(** A change of the load itself does not change what it sees. *)
Lemma on_load_source (f : DynInst → DynInst) (s : Z) :
  let u1 := on_inst p f u in
  (addrs_ok u St → addrs_ok u1 St) ∧ (addrs64 u St → addrs64 u1 St)
  ∧ ∀ ll v n, load_source (u_heap u1) ll (older_stores (u_heap u1) St w s) v n
              = load_source (u_heap u) ll (older_stores (u_heap u) St w s) v n.
Proof.
  intros u1. assert (Hst : ∀ e q, e ∈ St → sq_inst e = Some q → u_heap u1 !! q = u_heap u !! q).
  { intros e q He Hq. unfold u1. rewrite on_inst_heap, lookup_alter_ne; [done|].
    intros <-. by apply (load_not_store u L St w p e Hi); [by apply list_elem_of_lookup_2 with k|..]. }
  assert (Hss : sseqs (u_heap u1) St = sseqs (u_heap u) St).
  { apply list_fmap_ext. intros i e He. unfold ssn. destruct (sq_inst e) as [q|] eqn:Hq; [|done]. unfold lsn.
    by rewrite (Hst e q (list_elem_of_lookup_2 _ _ _ He) Hq). }
  split; [intros Had e q dq He Hq Hdq Hz; rewrite (Hst e q He Hq) in Hdq; by apply (Had e q dq)|].
  split; [intros Had e q dq He Hq Hdq; rewrite (Hst e q He Hq) in Hdq; by apply (Had e q dq)|].
  intros ll v n. unfold older_stores at 1. rewrite Hss. apply load_source_ext. intros e a He.
  unfold older_stores in He. rewrite elem_of_reverse in He. apply elem_of_window in He as (? & _ & He%list_elem_of_lookup_2).
  unfold store_byte. destruct (sq_inst e) as [q|] eqn:Hq; [|done]. cbn [mbind option_bind]. by rewrite (Hst e q He Hq).
Qed.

....

**PROBLEM**
The reply should restate the records above in full, character for character.

**EXERCISE RESPONSE**
(** A change of the load itself does not change what it sees. *)
Lemma on_load_source (f : DynInst → DynInst) (s : Z) :
  let u1 := on_inst p f u in
  (addrs_ok u St → addrs_ok u1 St) ∧ (addrs64 u St → addrs64 u1 St)
  ∧ ∀ ll v n, load_source (u_heap u1) ll (older_stores (u_heap u1) St w s) v n
              = load_source (u_heap u) ll (older_stores (u_heap u) St w s) v n.
Proof.
  intros u1. assert (Hst : ∀ e q, e ∈ St → sq_inst e = Some q → u_heap u1 !! q = u_heap u !! q).
  { intros e q He Hq. unfold u1. rewrite on_inst_heap, lookup_alter_ne; [done|].
    intros <-. by apply (load_not_store u L St w p e Hi); [by apply list_elem_of_lookup_2 with k|..]. }
  assert (Hss : sseqs (u_heap u1) St = sseqs (u_heap u) St).
  { apply list_fmap_ext. intros i e He. unfold ssn. destruct (sq_inst e) as [q|] eqn:Hq; [|done]. unfold lsn.
    by rewrite (Hst e q (list_elem_of_lookup_2 _ _ _ He) Hq). }
  split; [intros Had e q dq He Hq Hdq Hz; rewrite (Hst e q He Hq) in Hdq; by apply (Had e q dq)|].
  split; [intros Had e q dq He Hq Hdq; rewrite (Hst e q He Hq) in Hdq; by apply (Had e q dq)|].
  intros ll v n. unfold older_stores at 1. rewrite Hss. apply load_source_ext. intros e a He.
  unfold older_stores in He. rewrite elem_of_reverse in He. apply elem_of_window in He as (? & _ & He%list_elem_of_lookup_2).
  unfold store_byte. destruct (sq_inst e) as [q|] eqn:Hq; [|done]. cbn [mbind option_bind]. by rewrite (Hst e q He Hq).
Qed.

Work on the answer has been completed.